とりあえず、切断面を凍らせて、止血といろいろ保護をする。
斬り飛ばされた左手も、とりあえず丸ごと凍らせる。
そこまでやって、落ち着いて考えることが出来るようになった。
だが、落ち着くということは、現状を認識するということでもある。
腕を斬り飛ばされたのは、やはり痛い。
痛覚的な意味で痛いのではなく……もちろん、それも痛いが、そうではなく、様々な行動に制限が掛かるという意味で『痛い』のである。
そもそも、剣を満足に振れなくなる。
村雨が形状を取っている『日本刀』は、そもそも両手剣である。
相当に特殊な剣技、あるいは居合などでは片手で振るうこともあるが、日本刀というものは、基本的に設計の段階から、両手で扱うことを想定している。
片手で扱うのは非常に厳しい。
涼が剣道を習っていた武道館には、左手一本だけで剣を振るっていた先輩がいた。
幼い頃に右腕の肘から先を失くしたためである。
その先輩は、相当な修練の後、両手を使う剣士たちにひけをとるものではなくなったが、それでも片手で扱うのは簡単なことではない。

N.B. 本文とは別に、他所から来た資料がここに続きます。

Lemma restore_back c held sent a b c1 :
  held ⊆ modifiers ->
  same_keys (desktop c) (run (press (to_restore held sent a b)) (desktop c1)) ->
  back_or_cut c (RestoreModifiersAfterPartialSend held sent a b c1).
Proof.
  intros Hm Hk. unfold RestoreModifiersAfterPartialSend. set (lost := to_restore held sent a b) in *.
  destruct (Nat.ltb_spec 0 (length (press lost))) as [Hp|Hp].
  - pose proof (TrackedSendInput_whole (press lost) c1) as Ht.
    destruct (TrackedSendInput (press lost) c1) as [[ok k] c2] eqn:E. destruct Ht as [Hd _]. cbn [snd].
    destruct ok; [left; by rewrite Hd|right]. exists lost, c1. rewrite E.
    split_and!; [done|done|by etrans; [apply to_restore_held|]|done].
  - left. apply Nat.le_0_r, nil_length_inv in Hp. by rewrite Hp in Hk.
Qed.

(** A batch sent, and restored by the test of either file. *)
Lemma send_keeps_keys n text mid c :
  let held := QueryHeldModifiers n text false (desktop c) in
  Forall neutral mid ->
  let '(ok, sent, c1) := TrackedSendInput (between held mid) c in
  (ok = true -> same_keys (desktop c) (desktop c1)) /\
  forall guard, (guard = false -> held = [] \/ sent = 0%nat) ->
  back_or_cut c
    (if negb ok && guard
     then RestoreModifiersAfterPartialSend held sent 0 (length (between held mid) - length held) c1
     else c1).
Proof.
  intros held Hn. pose proof (TrackedSendInput_desktop (between held mid) c) as Ht.
  destruct (TrackedSendInput _ c) as [[ok sent] c1]. destruct Ht as (Hle & _ & -> & Hd).
  assert (Hm : held ⊆ modifiers) by apply QueryHeldModifiers_modifiers.
  pose proof (cut_and_restored held mid sent (desktop c) Hm (held_down n text (desktop c)) Hn) as Hk.
  rewrite <- Hd in Hk.
  assert (Hrs : (length (between held mid) - length held = length held + length (concat mid))%nat)
    by (rewrite length_between; lia).
  rewrite <- Hrs in Hk. destruct (Nat.eqb_spec sent (length (between held mid))) as [He|He]; cbn [negb andb].
  - rewrite to_restore_nil in Hk; [|right; right; rewrite length_between in *; lia].
    split; [by intros _|]. intros guard _. by left.
  - split; [done|]. intros guard Hg. destruct guard; [by apply restore_back|].
    rewrite to_restore_nil in Hk; [by left|]. destruct (Hg eq_refl); auto.
Qed.

Lemma guard_false (held : list Z) sent :
  (0 <? length held)%nat && (0 <? sent)%nat = false -> held = [] \/ sent = 0%nat.
Proof.
  intros [H|H]%andb_false_iff; apply Nat.ltb_ge, Nat.le_0_r in H; [left|by right].
  by apply nil_length_inv.
Qed.

(** What a replacement leaves of the modifiers, done or not. *)
Definition keys_after c (r : bool * Channel S) : Prop :=
  (r.1 = true -> same_keys (desktop c) (desktop r.2)) /\ back_or_cut c r.2.
Lemma same_after c ok : keys_after c (ok, c).
Proof. split; [by intros _|by left]. Qed.

Lemma Win32_Replace_keys needsBait keep n text c :
  keys_after c (Win32_Replace needsBait keep n text 0 c).
Proof.
  unfold Win32_Replace. rewrite Win32_batch_spec. cbn [Z.eqb negb reinject_key app length].
  destruct (kMaxBatch <? _)%nat; [apply same_after|]. destruct (length _ =? 0)%nat; [apply same_after|].
  set (b := ShouldEmitBait _ _ _ _). set (mid := deletion b n ++ _).
  pose proof (send_keeps_keys n text mid c) as Hk.
  assert (Hn : Forall neutral mid)
    by (apply Forall_app; split; [apply neutral_deletion|apply neutral_chars]).
  specialize (Hk Hn). destruct (TrackedSendInput _ c) as [[ok sent] c1]. destruct Hk as [Hok Hk].
  rewrite <- andb_assoc. split; cbn [fst snd]; [|by apply Hk, guard_false]. by intros ->; apply Hok.
Qed.

Lemma Split_chars_keys text c : keys_after c (Split_chars text c).
Proof.
  unfold Split_chars. rewrite push_chars_spec. destruct ((kCharBuffer <? _)%nat && _); [apply same_after|].
  set (held := QueryHeldModifiers _ _ _ _). set (mid := tap_char <$> text).
  rewrite <- app_assoc. change (release held ++ concat mid ++ press held) with (between held mid).
  destruct (length (between _ _) =? 0)%nat; [apply same_after|].
  pose proof (send_keeps_keys 0 text mid c (neutral_chars text)) as Hk.
  fold held in Hk. destruct (TrackedSendInput (between held mid) c) as [[ok sent] c1].
  destruct Hk as [Hok Hk]. specialize (Hk true). cbn in Hk.
  assert (Hl : length (release held ++ concat mid) = (length (between held mid) - length held)%nat).
  { unfold between. rewrite !length_app. unfold press. rewrite length_fmap. lia. }
  rewrite Hl. destruct ok; (split; cbn in *; [try done; by auto|by apply Hk]).
Qed.

Lemma Split_Replace_keys ms needsBait keep n text c :
  keys_after c (Split_Replace ms needsBait keep n text 0 c).
Proof.
  unfold Split_Replace. destruct (_ <? length text)%nat; [apply same_after|]. rewrite Split_batch_spec.
  cbn [Z.eqb negb reinject_key app length]. destruct (kMaxBatch <? _)%nat; [apply same_after|].
  set (b := ShouldEmitBait _ _ _ _). set (held := QueryHeldModifiers _ _ _ _).
  set (first := if (0 <? length _)%nat then _ else _).
  assert (H1 : keys_after c first).
  { unfold first. destruct (0 <? length _)%nat; [|apply same_after].
    pose proof (send_keeps_keys n [] (deletion b n) c (neutral_deletion b n)) as Hk. fold held in Hk.
    destruct (TrackedSendInput _ c) as [[ok sent] c1]. destruct Hk as [Hok Hk].
    split; cbn [fst snd]; rewrite <- andb_assoc; [|by apply Hk, guard_false]. by intros ->; apply Hok. }
  destruct first as [ok c1]. destruct H1 as [Hok H1]. cbn [fst snd] in *.
  destruct ok; cbn [negb]; [|by split]. specialize (Hok eq_refl).
  case_bool_decide; cbn [negb]; [by split|].
  assert (H2 : same_keys (desktop c) (desktop (if (0 <? if b then (n + 1)%nat else n)%nat
                                               then on_desktop (Sleep ms) c1 else c1))).
  { destruct (0 <? _)%nat; [|done]. etrans; [exact Hok|]. intros v Hv. by apply Sleep_keys. }
  destruct (Split_chars_keys text (if (0 <? if b then (n + 1)%nat else n)%nat
                                   then on_desktop (Sleep ms) c1 else c1)) as [H3 H4].
  split; [intros Hok3; etrans; [exact H2|by apply H3]|by eapply back_after].
Qed.

(** C16. No modifier is left stuck: after a replacement by keys that is refused, done,
    or cut short by the system anywhere, every modifier is as it was before; the one
    exception is that the system also cuts the batch that presses again what the
    first left up, which is then the last thing sent, and what is still up was down
    before.  In no case is a modifier down that was not, and one that is reported
    done leaves them all as they were. *)
Theorem modifiers_come_back i n text c :
  by_keys i = true ->
  let '(ok, c') := Replace i n text 0 c in
  (same_keys (desktop c) (desktop c') \/ ok = false /\ restore_cut c c') /\
  forall v, v ∈ modifiers ->
    GetAsyncKeyState v (desktop c') = true -> GetAsyncKeyState v (desktop c) = true.
Proof.
  intros Hi. assert (Hk : keys_after c (Replace i n text 0 c)).
  { unfold by_keys in Hi. unfold Replace. destruct (kind i); try done;
      [apply Win32_Replace_keys|apply Split_Replace_keys]. }
  destruct (Replace i n text 0 c) as [ok c']. destruct Hk as [Hok [Hs|Hc]]; cbn [fst snd] in *.
  - split; [by left|]. intros v Hv. by rewrite Hs.
  - split; [|intros v; by apply restore_cut_fewer]. destruct ok; [left; by apply Hok|by right].
Qed.

End Output.

(** ** The user's clipboard is given back

    The clipboard injector borrows the clipboard: it saves the text the user had,
    writes its own, and restores later, unless someone wrote in between.  Over any
    order of replacements, copies by the user and timer ticks the text is not lost,
    as long as the clipboard is not held by another process when it is to be put
    back. *)

(** A clipboard with a sequence number that grows with every change of its content;
    keys, pauses and timers leave it alone.  [available]: no other process has it
    open, and there is memory; that changes between the injector's calls
    ([step_else]), not within one. *)
Class Clipboard (S : Type) `{Desktop S} := {
  available : S -> bool;
  quiet s s' : Prop :=
    GetClipboardText s' = GetClipboardText s /\
    GetClipboardSequenceNumber s' = GetClipboardSequenceNumber s /\ available s' = available s;
  changed (t : option wstring) s s' : Prop :=
    GetClipboardText s' = t /\ GetClipboardSequenceNumber s < GetClipboardSequenceNumber s' /\
    available s' = available s;
  OpenClipboard_law s : (OpenClipboard s).1 = available s /\ quiet s (OpenClipboard s).2;
  CloseClipboard_law s : quiet s (CloseClipboard s);
  EmptyClipboard_law s : changed None s (EmptyClipboard s);
  SetClipboardText_law t s : changed (Some t) s (SetClipboardText t s);
  GlobalAlloc_law n s :
    (available s = true -> (GlobalAlloc n s).1 = true) /\ quiet s (GlobalAlloc n s).2;
  ExcludeFromHistory_law s :
    GetClipboardText (ExcludeFromHistory s) = GetClipboardText s /\
    GetClipboardSequenceNumber s <= GetClipboardSequenceNumber (ExcludeFromHistory s) /\
    available (ExcludeFromHistory s) = available s;
  SendInput_quiet evs s : quiet s (SendInput evs s).2;
  Sleep_quiet ms s : quiet s (Sleep ms s);
  SetTimer_quiet ms s : quiet s (SetTimer ms s).2;
  KillTimer_quiet i s : quiet s (KillTimer i s)
}.

Section Clipboard.
Context {S : Type} {KL : KeyboardLayout} {D : Desktop S} {CL : Clipboard S}.
Implicit Types (c : Channel S) (user : option wstring).

Definition held_text c : wstring := default [] (GetClipboardText (desktop c)).
Definition seq_of c : Z := GetClipboardSequenceNumber (desktop c).
Definition free c : bool := available (desktop c).
(** What the injector can give back of what the user has: a text without NUL.  Of an
    image, files or nothing it gives back nothing. *)
Definition plain (t : wstring) : Prop := c_str t = t.
Definition promised (t : option wstring) : option wstring := t ≫= fun u => if c_str u == u then Some u else None.

(** Where the user's text is: in the clipboard, or saved, and then the clipboard has
    not been written to since. *)
Definition kept user c : Prop :=
  forall u, user = Some u ->
  if g_hasOriginalClip (clipboard c)
  then (if seq_of c =w g_lastWrittenSeq (clipboard c)
        then g_originalClipText (clipboard c) = u else held_text c = u)
  else held_text c = u.

(** A step: the ghost is the text the user last copied, if it was one.  A replacement
    finds the clipboard free, or held all through, and then the timer it asks for is
    granted; the timer finds it free, or written to since. *)
Inductive clip_step : Channel S * option wstring -> Channel S * option wstring -> Prop :=
  | step_replace n text vk c user :
      free c = true \/ text = [] \/
        g_restoreTimerId (clipboard (Clipboard_Replace n text vk c).2) <> 0 ->
      clip_step (c, user) ((Clipboard_Replace n text vk c).2, user)
  | step_timer id c user :
      free c = true \/ seq_of c <> g_lastWrittenSeq (clipboard c) ->
      clip_step (c, user) (RestoreTimerProc id c, user)
  | step_copy f t c user :
      GetClipboardText (f (desktop c)) = t -> seq_of c < seq_of (on_desktop f c) ->
      clip_step (c, user) (on_desktop f c, promised t)
  | step_else f c user :
      GetClipboardText (f (desktop c)) = GetClipboardText (desktop c) ->
      seq_of (on_desktop f c) = seq_of c ->
      clip_step (c, user) (on_desktop f c, user).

しかも、竹刀に比べ日本刀はさらに難しい……丹下左膳ではないのだ。
ここに、リーヒャクラスの神官がいれば、また別の話である。
高位神官が使える奥義に、部位欠損すら修復する魔法があるからだ。
だが、ここにはいない。
そして、王都からも、他の大都市からも離れていることを考えると、現実的ではない。
部位欠損の修復は、二十四時間以内でなければ成功しないのである。
涼は、王都で、天才錬金術師ケネス・ヘイワード男爵と一緒に、いくつかのポーションを作った。
だが、天才錬金術師ケネスですら、『部位欠損』を修復できるポーションは作り出せなかった。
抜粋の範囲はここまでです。